Functions for computing various depth measures for functional data. Compute Functional Data Depth
Usage
depth(
fdataobj,
fdataori = NULL,
method = c("FM", "mode", "RP", "RT", "BD", "MBD", "MEI", "FSD", "KFSD", "RPD"),
...
)Arguments
- fdataobj
An object of class 'fdata' to compute depth for.
- fdataori
An object of class 'fdata' as reference sample. If NULL, uses fdataobj as reference.
- method
Depth method to use. One of "FM" (Fraiman-Muniz), "mode" (modal), "RP" (random projection), "RT" (random Tukey), "BD" (band depth), "MBD" (modified band depth), "MEI" (modified epigraph index), "FSD" (functional spatial depth), "KFSD" (kernel functional spatial depth), or "RPD" (random projection with derivatives).

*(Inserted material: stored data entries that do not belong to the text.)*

(* ===== verification/IvpMessage.v ===== *)
(** The message structure of [src/src/tmx/TmxApi/tmx/IvpMessage.c] and its
    conversion to and from JSON.

    A message is the C structure: a NULL string is [None], the DSRC metadata
    and the payload are optional. Memory that the code allocates with [malloc]
    and may leave unset is an argument ([mem]). *)
From Stdlib Require Import QArith.
From S2P Require Import Prelude Json.
Import Json.
Open Scope Z_scope.

Module IvpMsg.
Record IvpDsrcMetadata := mkDsrc { psid : Z; channel : Z }.

Record IvpMessage := mkMsg {
  msg_type : option string;
  subtype : option string;
  source : option string;
  sourceId : Z;
  encoding : option string;
  timestamp : Z;
  flags : Z;
  dsrcMetadata : option IvpDsrcMetadata;
  payload : option cJSON
}.

Definition IvpMsgFlags_None : Z := 0.
Definition IVPMSG_TYPE_APIRESV_SUBSCRIBE : string := "__subscribe".
Definition IVPMSG_TYPE_APIRESV_REGISTER : string := "__register".
Definition IVPMSG_TYPE_APIRESV_ERROR : string := "__error".
Definition IVPMSG_TYPE_APIRESV_STATUS : string := "__status".
Definition IVPMSG_TYPE_APIRESV_CONFIG : string := "__config".
Definition IVPMSG_TYPE_APIRESV_EVENTLOG : string := "__eventLog".
Definition IVP_ENCODING_JSON : string := "json".

(** [now] is the clock read by [ivpMsg_refreshTimestamp], in milliseconds,
    already truncated to the 64-bit field. *)
Definition ivpMsg_create (now : Z) (type subtype encoding : option string) (flags : Z)
    (payload : option cJSON) : IvpMessage :=
  mkMsg type subtype None 0 encoding now flags None (cJSON_Duplicate <$> payload).

Definition ivpMsg_addDsrcMetadata (m : IvpMessage) (psid channel : Z) : IvpMessage :=
  mkMsg (msg_type m) (subtype m) (source m) (sourceId m) (encoding m) (timestamp m) (flags m)
    (Some (mkDsrc psid channel)) (payload m).

(** The part of [ivpMsg_parse] that follows [cJSON_Parse]. *)
Definition ivpMsg_of_json (mem : IvpDsrcMetadata) (root : cJSON) : option IvpMessage :=
  header ← cJSON_GetObjectItem root "header";
  let md := cJSON_GetObjectItem header "dsrcMetadata" in
  let read_md d :=
    mkDsrc (default (psid mem) (cJSONxtra_tryGetInt d "psid"))
           (default (channel mem) (cJSONxtra_tryGetInt d "channel")) in
  Some (mkMsg
    (cJSONxtra_tryGetStr header "type")
    (cJSONxtra_tryGetStr header "subtype")
    (cJSONxtra_tryGetStr header "source")
    (default 0 (cJSONxtra_tryGetUnsignedInt header "sourceId"))
    (cJSONxtra_tryGetStr header "encoding")
    (default 0 (cJSONxtra_tryGetInt64 header "timestamp"))
    (default 0 (cJSONxtra_tryGetUnsignedInt header "flags"))
    (read_md <$> md)
    (fst (cJSON_DetachItemFromObject root "payload"))).

Definition ivpMsg_parse `{JsonText} (mem : IvpDsrcMetadata) (jsonmsg : list Z) : option IvpMessage :=
  root ← cJSON_Parse jsonmsg; ivpMsg_of_json mem root.

Definition ivpMsg_copy (m : IvpMessage) : IvpMessage :=
  mkMsg (msg_type m) (subtype m) (source m) (sourceId m) (encoding m) (timestamp m) (flags m)
    (dsrcMetadata m) (cJSON_Duplicate <$> payload m).

(** Optional members, appended in the order of the code. *)
Definition add_string_opt (name : string) (s : option string) (j : cJSON) : cJSON :=
  match s with Some s => cJSON_AddStringToObject j name s | None => j end.

Definition dsrc_json (d : IvpDsrcMetadata) : cJSON :=
  let j := cJSON_AddNumberToObject cJSON_CreateObject "channel" (channel d) in
  cJSON_AddNumberToObject j "psid" (psid d).

Definition header_json (m : IvpMessage) : cJSON :=
  let h := cJSON_CreateObject in
  let h := add_string_opt "type" (msg_type m) h in
  let h := add_string_opt "subtype" (subtype m) h in
  let h := add_string_opt "source" (source m) h in
  let h := if sourceId m =? 0 then h else cJSON_AddNumberToObject h "sourceId" (sourceId m) in
  let h := add_string_opt "encoding" (encoding m) h in
  let h := cJSON_AddNumberToObject h "timestamp" (timestamp m) in
  let h := cJSON_AddNumberToObject h "flags" (flags m) in
  match dsrcMetadata m with
  | Some d => cJSON_AddItemToObject h "dsrcMetadata" (dsrc_json d)
  | None => h
  end.

(** The tree that [ivpMsg_createJsonString] prints. *)
Definition ivpMsg_to_json (m : IvpMessage) : cJSON :=
  let root := cJSON_AddItemToObject cJSON_CreateObject "header" (header_json m) in
  match payload m with
  | Some p => cJSON_AddItemToObject root "payload" (cJSON_Duplicate p)
  | None => root
  end.

(** [formatted] is the bit [IvpMsg_FormatOptions_formatted] of the options. *)
Definition ivpMsg_createJsonString `{JsonText} (formatted : bool) (m : IvpMessage) : list Z :=
  if formatted then cJSON_Print (ivpMsg_to_json m) else cJSON_PrintUnformatted (ivpMsg_to_json m).

(** ** Well-formed messages: the C types of the fields, and a payload and a
    timestamp the text form carries exactly *)
Definition dsrc_ok (d : IvpDsrcMetadata) : Prop :=
  - 2 ^ 31 <= psid d < 2 ^ 31 /\ - 2 ^ 31 <= channel d < 2 ^ 31.
Definition c_str (s : option string) : bool :=
  match s with Some s => c_string s | None => true end.
Definition msg_ok (m : IvpMessage) : Prop :=
  (c_str (msg_type m) && c_str (subtype m) && c_str (source m) && c_str (encoding m) = true) /\
  0 <= sourceId m < 2 ^ 32 /\ 0 <= timestamp m < 2 ^ 52 /\ 0 <= flags m < 2 ^ 32 /\
  (forall d, dsrcMetadata m = Some d -> dsrc_ok d) /\
  (forall p, payload m = Some p -> printable p).
Definition with_payload (p : option cJSON) (m : IvpMessage) : IvpMessage :=
  mkMsg (msg_type m) (subtype m) (source m) (sourceId m) (encoding m) (timestamp m) (flags m)
    (dsrcMetadata m) p.

(** ** Reading back what was written *)
Lemma GetObjectItem_add_string_opt j n s name :
  cJSON_GetObjectItem (add_string_opt n s j) name =
  match cJSON_GetObjectItem j name with
  | Some y => Some y
  | None => if strcaseeq n name then cJSON_CreateString <$> s else None
  end.
Proof.
  destruct s as [s|]; cbn [add_string_opt].
  - apply GetObjectItem_add.
  - destruct (cJSON_GetObjectItem j name), (strcaseeq n name); done.
Qed.

Lemma pobj_add_string_opt j n s :
  c_string n = true -> c_str s = true -> printable_obj j -> printable_obj (add_string_opt n s j).
Proof. destruct s; cbn; auto with json. Qed.
#[local] Hint Resolve pobj_add_string_opt : json.

Lemma header_json_printable m : msg_ok m -> printable_obj (header_json m).
Proof.
  intros (Hc & Hs & Ht & Hf & Hd & _). reflect_bools. unfold header_json.
  assert (forall h, printable_obj h -> printable_obj
    (match dsrcMetadata m with
     | Some d => cJSON_AddItemToObject h "dsrcMetadata" (dsrc_json d)
     | None => h end)) as Hmd.
  { intros h Hh. destruct (dsrcMetadata m) as [d|]; [|exact Hh].
    destruct (Hd d eq_refl) as [? ?]. apply pobj_add; [done..|]. apply pobj_printable.
    unfold dsrc_json. repeat (apply pobj_add_number; [done|lia|]). auto with json. }
  apply Hmd. do 2 (apply pobj_add_number; [done|lia|]).
  destruct (sourceId m =? 0);
    repeat (apply pobj_add_number; [done|lia|] || apply pobj_add_string_opt; [done..|]);
    auto with json.
Qed.

Lemma ivpMsg_to_json_printable m : msg_ok m -> printable (ivpMsg_to_json m).
Proof.
  intros Hm. pose proof (pobj_printable _ (header_json_printable m Hm)) as Hh.
  destruct Hm as (_ & _ & _ & _ & _ & Hp). apply pobj_printable. unfold ivpMsg_to_json.
  destruct (payload m) as [p|]; rewrite ?Duplicate_id; auto with json.
Qed.

(** Evaluate a member lookup in an object built by the functions above. *)
Ltac read_field :=
  unfold cJSON_AddStringToObject, cJSON_AddNumberToObject;
  autorewrite with json; rewrite ?GetObjectItem_add_string_opt;
  repeat (autorewrite with json; rewrite ?GetObjectItem_add_string_opt);
  json_names.

(** Look a member of the header of [m] up, whatever optional members it has. *)
Ltac header_field m :=
  unfold header_json;
  repeat match goal with
    | E : (sourceId m =? 0) = _ |- _ => rewrite E
    | |- context [if sourceId m =? 0 then _ else _] => destruct (sourceId m =? 0)
    end;
  destruct (dsrcMetadata m); read_field;
  destruct (msg_type m), (subtype m), (source m), (encoding m); done.

Lemma dsrc_json_read mem d :
  dsrc_ok d ->
  let j := reparse (dsrc_json d) in
  mkDsrc (default (psid mem) (cJSONxtra_tryGetInt j "psid"))
         (default (channel mem) (cJSONxtra_tryGetInt j "channel")) = d.
Proof.
  intros [Hp Hc]. destruct d as [p c]. cbn [psid channel] in *. cbv zeta.
  unfold cJSONxtra_tryGetInt.
  rewrite (tryGetNumber_reparse _ "psid" p), (tryGetNumber_reparse _ "channel" c) by
    (lia || by unfold dsrc_json; read_field).
  cbn [fmap option_fmap option_map default from_option]. by rewrite !s32_small by lia.
Qed.

Lemma header_json_read m :
  msg_ok m ->
  let h := reparse (header_json m) in
  cJSONxtra_tryGetStr h "type" = msg_type m /\
  cJSONxtra_tryGetStr h "subtype" = subtype m /\
  cJSONxtra_tryGetStr h "source" = source m /\
  default 0 (cJSONxtra_tryGetUnsignedInt h "sourceId") = sourceId m /\
  cJSONxtra_tryGetStr h "encoding" = encoding m /\
  default 0 (cJSONxtra_tryGetInt64 h "timestamp") = timestamp m /\
  default 0 (cJSONxtra_tryGetUnsignedInt h "flags") = flags m /\
  cJSON_GetObjectItem h "dsrcMetadata" = reparse ∘ dsrc_json <$> dsrcMetadata m.
Proof.
  intros (Hc & Hs & Ht & Hf & Hd & _). cbv zeta. rewrite !tryGetStr_reparse.
  unfold cJSONxtra_tryGetUnsignedInt, cJSONxtra_tryGetInt64.
  rewrite (tryGetNumber_reparse _ "timestamp" (timestamp m)),
    (tryGetNumber_reparse _ "flags" (flags m)) by (lia || header_field m).
  assert (default 0 (wrapu 32 <$> tryGetNumber (reparse (header_json m)) "sourceId") = sourceId m) as ->.
  { destruct (sourceId m =? 0) eqn:E.
    - rewrite tryGetNumber_reparse_None by header_field m. by reflect_bools.
    - rewrite (tryGetNumber_reparse _ "sourceId" (sourceId m)) by (lia || header_field m).
      by apply u32_small. }
  cbn [fmap option_fmap option_map default from_option]. rewrite u64_small, u32_small by lia.
  unfold cJSONxtra_tryGetStr. split_and!; try done; header_field m.
Qed.

(** What is printed is read back: every field of the header, and the payload
    as the text form carries it. *)
Lemma of_json_to_json mem m :
  msg_ok m ->
  ivpMsg_of_json mem (reparse (ivpMsg_to_json m)) = Some (with_payload (reparse <$> payload m) m).
Proof.
  intros Hm. pose proof (header_json_read m Hm) as Hh. cbv zeta in Hh.
  destruct Hh as (H1 & H2 & H3 & H4 & H5 & H6 & H7 & H8).
  assert (cJSON_GetObjectItem (reparse (ivpMsg_to_json m)) "header" =
          Some (reparse (header_json m))) as Eh.
  { rewrite GetObjectItem_reparse. unfold ivpMsg_to_json.
    destruct (payload m); read_field; done. }
  unfold ivpMsg_of_json. rewrite Eh. cbn [mbind option_bind].
  rewrite DetachItem_fst, (GetObjectItem_reparse (ivpMsg_to_json m)), H1, H2, H3, H4, H5, H6, H7, H8.
  unfold with_payload. do 2 f_equal.
  - destruct (dsrcMetadata m) as [d|] eqn:Ed; [|done]. cbn. f_equal.
    apply dsrc_json_read. by apply Hm.
  - unfold ivpMsg_to_json. destruct (payload m); read_field; done.
Qed.

Lemma parse_createJsonString `{JsonText} mem formatted m :
  msg_ok m ->
  ivpMsg_parse mem (ivpMsg_createJsonString formatted m) =
  Some (with_payload (reparse <$> payload m) m).
Proof.
  intros Hm. unfold ivpMsg_parse, ivpMsg_createJsonString.
  pose proof (ivpMsg_to_json_printable m Hm) as Hp.
  destruct formatted; rewrite ?parse_print, ?parse_printUnformatted by done;
    by apply of_json_to_json.
Qed.
End IvpMsg.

Default is "FM".
- ...
Additional arguments passed to the specific depth function.
Details
Unified interface for computing various depth measures for functional data.
Available methods:
- FM
Fraiman-Muniz depth - integrates univariate depths over domain
- mode
Modal depth - based on kernel density estimation
- RP
Random projection depth - projects to random directions
- RT
Random Tukey depth - halfspace depth via random projections
- BD
Band depth - proportion of bands containing the curve (1D only)
- MBD
Modified band depth - allows partial containment (1D only)
- MEI
Modified epigraph index - proportion of time below other curves (1D only)
- FSD
Functional spatial depth - based on spatial signs
- KFSD
Kernel functional spatial depth - smoothed FSD
- RPD
Random projection with derivatives - includes curve derivatives
Examples
fd <- fdata(matrix(rnorm(100), 10, 10))
# Different depth methods
depth(fd, method = "FM")
#> [1] 0.48 0.46 0.40 0.66 0.52 0.36 0.52 0.66 0.52 0.42
depth(fd, method = "mode")
#> [1] 0.2714079 0.1717654 0.2102241 0.2917229 0.2032817 0.1923078 0.2250097
#> [8] 0.2894317 0.2493039 0.1962121
depth(fd, method = "RP")
#> [1] 0.3072727 0.2254545 0.2581818 0.2854545 0.2509091 0.2109091 0.2818182
#> [8] 0.3181818 0.2981818 0.2909091